What Does Jesus’ Death Have To Do With Me?

The symbol of Christianity is a cross. It may look shiny and perfectly shaped on a necklace today, but two thousand years ago it was a symbol of execution, agony and shame. Nobody would ever choose to die exposed and humiliated on a Roman cross. But Jesus did. Why?

The simple answer to that question would be that Jesus knew it was the mission given to him by his Father in heaven. But still the question remains, why did Jesus have to die?

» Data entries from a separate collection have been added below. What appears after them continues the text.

(** * Smart Life Monitor edge API: the vital-reading entity and its store

    A shallow embedding of
    - [vital_monitoring/domain/entities/vitals_reading.py] (the [VitalReading]
      dataclass: validation, classification, derived predicates), and
    - [vital_monitoring/infrastructure/persistence/in_memory_vitals_repository.py]
      (the dictionary-backed [InMemoryVitalRepository]),
    followed by the properties the specification states about them. *)

From Stdlib Require Import ZArith QArith List String Ascii Bool Lia.
From Stdlib Require Import Permutation Sorted.
Import ListNotations.
Local Open Scope Z_scope.

(* ================================================================== *)
(** * Python values used by the source *)

(** ** [str]: a sequence of Unicode code points *)
Module PyStr.

Definition str := list N.

(** Reading an ASCII literal as a [str]. *)
Definition of_string (s : string) : str :=
  map N_of_ascii (list_ascii_of_string s).

(** [c.isspace()] for one code point, the table [str.strip()] uses:
    U+0009..U+000D, U+001C..U+0020, U+0085, U+00A0, U+1680,
    U+2000..U+200A, U+2028, U+2029, U+202F, U+205F, U+3000. *)
Definition isspace (c : N) : bool :=
  (((9 <=? c) && (c <=? 13)) || ((28 <=? c) && (c <=? 32))
   || (c =? 133) || (c =? 160) || (c =? 5760)
   || ((8192 <=? c) && (c <=? 8202))
   || (c =? 8232) || (c =? 8233) || (c =? 8239) || (c =? 8287)
   || (c =? 12288))%N.

Fixpoint lstrip (s : str) : str :=
  match s with
  | [] => []
  | c :: s' => if isspace c then lstrip s' else s
  end.

Definition rstrip (s : str) : str := rev (lstrip (rev s)).

(** [s.strip()] *)
Definition strip (s : str) : str := rstrip (lstrip s).

(** Truth value of a [str]: [bool(s)], false exactly for the empty one. *)
Definition truthy (s : str) : bool :=
  match s with [] => false | _ :: _ => true end.

(** [a == b] *)
Fixpoint eqb (a b : str) : bool :=
  match a, b with
  | [], [] => true
  | x :: a', y :: b' => N.eqb x y && eqb a' b'
  | _, _ => false
  end.

End PyStr.

(** ** [float]: compared only against integer constants by the source.

    A binary64 value is a finite rational, an infinity or NaN; Python
    compares a float with an [int] exactly, and every comparison with NaN
    is false. *)
Module PyFloat.

Inductive float : Type :=
| Finite (q : Q)
| Infinity (negative : bool)
| NaN.

(** [x < k] *)
Definition ltb (x : float) (k : Z) : bool :=
  match x with
  | Finite q => negb (Qle_bool (inject_Z k) q)
  | Infinity negative => negative
  | NaN => false
  end.

(** [x > k] *)
Definition gtb (x : float) (k : Z) : bool :=
  match x with
  | Finite q => negb (Qle_bool q (inject_Z k))
  | Infinity negative => negb negative
  | NaN => false
  end.

(** The order on the extended number line, as propositions. *)
Definition lt (x : float) (k : Z) : Prop :=
  match x with
  | Finite q => (q < inject_Z k)%Q
  | Infinity negative => negative = true
  | NaN => False
  end.

Definition gt (x : float) (k : Z) : Prop :=
  match x with
  | Finite q => (inject_Z k < q)%Q
  | Infinity negative => negative = false
  | NaN => False
  end.

(** [x >= k] and [x <= k]; false for NaN like every comparison. *)
Definition ge (x : float) (k : Z) : Prop :=
  match x with
  | Finite q => (inject_Z k <= q)%Q
  | Infinity negative => negative = false
  | NaN => False
  end.

Definition le (x : float) (k : Z) : Prop :=
  match x with
  | Finite q => (q <= inject_Z k)%Q
  | Infinity negative => negative = true
  | NaN => False
  end.

Definition is_nan (x : float) : bool :=
  match x with NaN => true | _ => false end.

End PyFloat.

(* ================================================================== *)
(** * domain/entities/vitals_reading.py *)

Module HeartRateStatus.
Inductive t : Type := LOW | NORMAL | HIGH.

Definition value (s : t) : string :=
  match s with
  | LOW => "Low"
  | NORMAL => "Normal"
  | HIGH => "High"
  end.
End HeartRateStatus.

Module WeightAlert.
Inductive t : Type := NORMAL | OVERWEIGHT.

Definition value (a : t) : string :=
  match a with
  | NORMAL => "Normal"
  | OVERWEIGHT => "Overweight"
  end.
End WeightAlert.

(** The dataclass.  [timestamp] and [recorded_at] are instants, counted in
    microseconds. *)
Record VitalReading : Type := mkVitalReading {
  device_id : PyStr.str;
  weight_kg : PyFloat.float;
  heart_rate_bpm : Z;
  reading_id : PyStr.str;
  timestamp : Z;
  recorded_at : Z;
  heart_rate_status : option HeartRateStatus.t;
  weight_alert : option WeightAlert.t
}.

(** Outcome of code that may [raise ValueError(msg)]. *)
Inductive raises (A : Type) : Type :=
| Ok (a : A)
| ValueError (msg : string).
Arguments Ok {A} a.
Arguments ValueError {A} msg.

Definition bind_raises {A B} (m : raises A) (k : A -> raises B) : raises B :=
  match m with
  | Ok a => k a
  | ValueError msg => ValueError msg
  end.

Notation "m ;;; k" := (bind_raises m (fun _ => k))
  (at level 61, right associativity).

Definition _validate_device_id (self : VitalReading) : raises unit :=
  if negb (PyStr.truthy (device_id self))
     || negb (PyStr.truthy (PyStr.strip (device_id self)))
  then ValueError "Device ID cannot be empty"
  else Ok tt.

Definition _validate_weight (self : VitalReading) : raises unit :=
  if PyFloat.ltb (weight_kg self) 0 then
    ValueError "Weight cannot be negative"
  else if PyFloat.gtb (weight_kg self) 300 then
    ValueError "Weight exceeds maximum realistic value (300kg)"
  else Ok tt.

Definition _validate_heart_rate (self : VitalReading) : raises unit :=
  if heart_rate_bpm self <? 30 then
    ValueError "Heart rate too low (minimum: 30 BPM)"
  else if heart_rate_bpm self >? 220 then
    ValueError "Heart rate too high (maximum: 220 BPM)"
  else Ok tt.

(** The two classifiers assign a field of [self]. *)
Definition set_heart_rate_status (self : VitalReading)
    (v : option HeartRateStatus.t) : VitalReading :=
  mkVitalReading (device_id self) (weight_kg self) (heart_rate_bpm self)
    (reading_id self) (timestamp self) (recorded_at self)
    v (weight_alert self).

Definition set_weight_alert (self : VitalReading)
    (v : option WeightAlert.t) : VitalReading :=
  mkVitalReading (device_id self) (weight_kg self) (heart_rate_bpm self)
    (reading_id self) (timestamp self) (recorded_at self)
    (heart_rate_status self) v.

Definition _classify_heart_rate (self : VitalReading) : VitalReading :=
  if heart_rate_bpm self <? 60 then
    set_heart_rate_status self (Some HeartRateStatus.LOW)
  else if (60 <=? heart_rate_bpm self) && (heart_rate_bpm self <=? 100) then
    set_heart_rate_status self (Some HeartRateStatus.NORMAL)
  else
    set_heart_rate_status self (Some HeartRateStatus.HIGH).

Definition _classify_weight (self : VitalReading) : VitalReading :=
  if PyFloat.gtb (weight_kg self) 80 then
    set_weight_alert self (Some WeightAlert.OVERWEIGHT)
  else
    set_weight_alert self (Some WeightAlert.NORMAL).

Definition __post_init__ (self : VitalReading) : raises VitalReading :=
  _validate_device_id self ;;;
  _validate_weight self ;;;
  _validate_heart_rate self ;;;
  Ok (_classify_weight (_classify_heart_rate self)).

(** The generated [__init__]: stores the eight fields, then runs
    [__post_init__].  The default factories ([uuid4], [utcnow]) are the
    caller's [reading_id], [timestamp] and [recorded_at] here. *)
Definition VitalReading_init (device_id : PyStr.str) (weight_kg : PyFloat.float)
    (heart_rate_bpm : Z) (reading_id : PyStr.str) (timestamp recorded_at : Z)
    (heart_rate_status : option HeartRateStatus.t)
    (weight_alert : option WeightAlert.t) : raises VitalReading :=
  __post_init__
    (mkVitalReading device_id weight_kg heart_rate_bpm reading_id
       timestamp recorded_at heart_rate_status weight_alert).

Definition is_critical (self : VitalReading) : bool :=
  match heart_rate_status self with
  | Some HeartRateStatus.LOW | Some HeartRateStatus.HIGH => true
  | _ => false
  end
  || match weight_alert self with
     | Some WeightAlert.OVERWEIGHT => true
     | _ => false
     end.

Definition requires_medical_attention (self : VitalReading) : bool :=
  (heart_rate_bpm self <? 40) || (heart_rate_bpm self >? 120).

(* ================================================================== *)
(** * Python containers used by the repository *)

(** ** [dict] with [str] keys: insertion-ordered, one entry per key *)
Module PyDict.
Section Dict.
Context {V : Type}.

Definition dict : Type := list (PyStr.str * V).

(** [d.get(k)] *)
Fixpoint get (k : PyStr.str) (d : dict) : option V :=
  match d with
  | [] => None
  | (k', v) :: d' => if PyStr.eqb k k' then Some v else get k d'
  end.

(** [k in d] *)
Definition contains (k : PyStr.str) (d : dict) : bool :=
  match get k d with Some _ => true | None => false end.

(** [d[k] = v]: an existing key keeps its position, a new one goes last. *)
Fixpoint set (k : PyStr.str) (v : V) (d : dict) : dict :=
  match d with
  | [] => [(k, v)]
  | (k', v') :: d' =>
      if PyStr.eqb k k' then (k', v) :: d' else (k', v') :: set k v d'
  end.

(** [list(d.values())] *)
Definition values (d : dict) : list V := map snd d.

Definition keys (d : dict) : list PyStr.str := map fst d.

(** The representation invariant of a [dict]: no key occurs twice. *)
Definition wf (d : dict) : Prop := NoDup (keys d).

End Dict.
Arguments dict V : clear implicits.
End PyDict.

(** ** [list.sort(key=..., reverse=True)] and [l[:stop]] *)
Section PyList.
Context {A : Type}.
Variable key : A -> Z.

(** Python's sort is stable, also with [reverse=True]: elements with equal
    keys keep their relative order.  [x] stood before every element of [l],
    so it moves right only past strictly greater keys. *)
Fixpoint insert_reverse (x : A) (l : list A) : list A :=
  match l with
  | [] => [x]
  | y :: l' => if key x <? key y then y :: insert_reverse x l' else x :: l
  end.

Fixpoint sort_reverse (l : list A) : list A :=
  match l with
  | [] => []
  | x :: l' => insert_reverse x (sort_reverse l')
  end.

(** [l[:stop]]: a negative [stop] counts from the end. *)
Definition slice_to (l : list A) (stop : Z) : list A :=
  if stop <? 0
  then firstn (Z.to_nat (Z.max 0 (Z.of_nat (List.length l) + stop))) l
  else firstn (Z.to_nat stop) l.

End PyList.

(* ================================================================== *)
(** * infrastructure/persistence/in_memory_vitals_repository.py *)

(** The methods are coroutines that suspend nowhere except to await one
    another, so each call runs to completion on the instance.  The
    definitions here give what a call does to the two dictionaries and what
    it returns.  The [print] at the end of [save] comes after both writes
    and changes neither dictionary; that it can raise, when standard output
    cannot encode the line, is added for the callers of [save] by
    [await_save] further down. *)

(** The two dictionaries of an [InMemoryVitalRepository] instance. *)
Record Store : Type := mkStore {
  _readings : PyDict.dict VitalReading;
  _device_readings : PyDict.dict (list PyStr.str)
}.

(** [__init__] *)
Definition empty_store : Store := mkStore [] [].

(** A method either returns or raises [KeyError] (from a subscript [d[k]]);
    what it wrote to [self] before stays written. *)
Inductive outcome (A : Type) : Type :=
| Returns (a : A)
| KeyError (k : PyStr.str).
Arguments Returns {A} a.
Arguments KeyError {A} k.

Definition Repo (A : Type) : Type := Store -> outcome A * Store.

Definition ret {A} (a : A) : Repo A := fun s => (Returns a, s).

Definition bind {A B} (m : Repo A) (k : A -> Repo B) : Repo B :=
  fun s =>
    match m s with
    | (Returns a, s') => k a s'
    | (KeyError key, s') => (KeyError key, s')
    end.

If Jesus’ death was somehow significant, let’s begin by asking why is there death at all? Death was not part of God’s perfect design for this world. In the beginning God created everything as an overflow of that generous love and kindness that exists within the relationship of the Trinity. He created a world that was both diverse and unified, a world of abundance and colour and vibrant life. And the pinnacle of God’s creation was the creature made in his relational image—the humans. Male and female, diverse but unified, ruling everything as God’s representatives. It was so so good, but sadly that didn’t last long.

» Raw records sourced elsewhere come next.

(** * k3sup [install]: credential resolution and kubeconfig post-processing

    A shallow embedding of [cmd/install.go].  Pure string code
    ([rewriteKubeconfig]) is a Rocq function on byte lists; code that talks
    to the operating system ([mergeConfigs], [writeConfig], [sshAgent],
    [loadAuthMethod], [obtainKubeconfig], the [RunE] closure of
    [MakeInstall]) is written in a small state monad over a [World] that
    holds the files on disk with their modes, the open agent connections
    and the trace of calls made so far; what the outside world answers is
    read from an [Env] record. *)

From Stdlib Require Import List String Ascii Strings.Byte Bool Arith Lia ZArith.
From Stdlib Require Import DecimalString.
From stdpp Require Import base option gmap strings.
From Equations Require Import Equations.
Import ListNotations.

Local Open Scope string_scope.
Local Open Scope list_scope.

(** ** Byte strings

    A Go [string] is an immutable sequence of bytes and [[]byte(s)],
    [string(b)] copy it, so a document is a [list byte] on both sides of a
    conversion.  Paths, flag values and messages, which the program only
    compares, concatenates and passes on, are Rocq strings. *)

Definition bytes := list byte.

Definition b (s : string) : bytes := list_byte_of_string s.

Definition byte_eqb (x y : byte) : bool := Byte.eqb x y.

(** [strings.HasPrefix s prefix]. *)
Fixpoint HasPrefix (s prefix : bytes) {struct prefix} : bool :=
  match prefix, s with
  | [], _ => true
  | _ :: _, [] => false
  | p :: prefix', c :: s' => byte_eqb c p && HasPrefix s' prefix'
  end.

(** [strings.Contains s substr]. *)
Fixpoint Contains (s substr : bytes) : bool :=
  HasPrefix s substr ||
  match s with
  | [] => false
  | _ :: s' => Contains s' substr
  end.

God did not force his creatures to love him. So when opportunity came, they desired to pull away from God’s good rule and try living as independent mini-gods, setting their own rules and living for their own desires. In that moment, as God had warned them, they discovered only the inadequacy of their own nakedness. Turns out humans separated from God are not the super-beings we would like to be. Curved in on ourselves we become black holes of selfishness, draining the life from everything around us as we ourselves have lost God’s life within us.

What did God do in the face of this rebellion and mess? He promised to send a human to rescue us and defeat the enemy who had led humanity into this living death. For centuries the Old Testament unfolds the story of God’s anticipated deliverer who finally arrived that first Christmas just over 2000 years ago.

Jesus was God’s rescuer, sent to stand in the gap between a good God and a rebellious humanity. He came to reveal God’s goodness to us, but more than that, he came to do what we could not do for ourselves and make a way for us to come back into relationship with God.

One time Jesus told the story of two men: a righteous religious man and a nasty traitorous tax collector for the occupying forces. Both of them went to pray. The righteous religious man prayed a prayer full of pride, describing how good he was in comparison to others. The traitor stood off at a distance, beat his breast in desperation and pleaded with God for mercy. Literally, he asked God to provide the kind of sacrifice that would cover for his sin, the kind of sacrifice that took place inside that temple every day. Jesus shocked his listeners by declaring that only one of these men went home justified, or declared righteous, in God’s eyes. And it wasn’t the “good” guy—it was the desperate sinner. (See Luke 18:9-14)

Fast forward a few stories and we find another tax collector (See Luke 19:1-10). This one is called Zacchaeus and he wanted to see Jesus, but couldn’t because he was short. He ended up climbing into a tree for a secret vantage point. To his shock Jesus stopped and spoke to him. The crowd hated Zac. But Jesus rescued him from their anger by showing kindness to him. Zac was blown away by Jesus’ kindness and his life was changed at the tree.

Later in Luke’s gospel we find that Jesus travelled to another tree, the cross outside Jerusalem. There he voluntarily died, taking the anger not only of the crowd, but also of God in heaven, against the sins of humanity. Jesus died hanging on a tree to set us all free from the righteous judgment of God against sin, to buy us out of our slavery to sin, to win a decisive victory over sin and death, and to reconcile us back to God.

Jesus offers us all a great exchange. He wants to give us all of his righteousness, goodness and life, in exchange for all our sin, wrong, death, shame and brokenness. He is willing to take our great debt on himself and die—in fact, he already did.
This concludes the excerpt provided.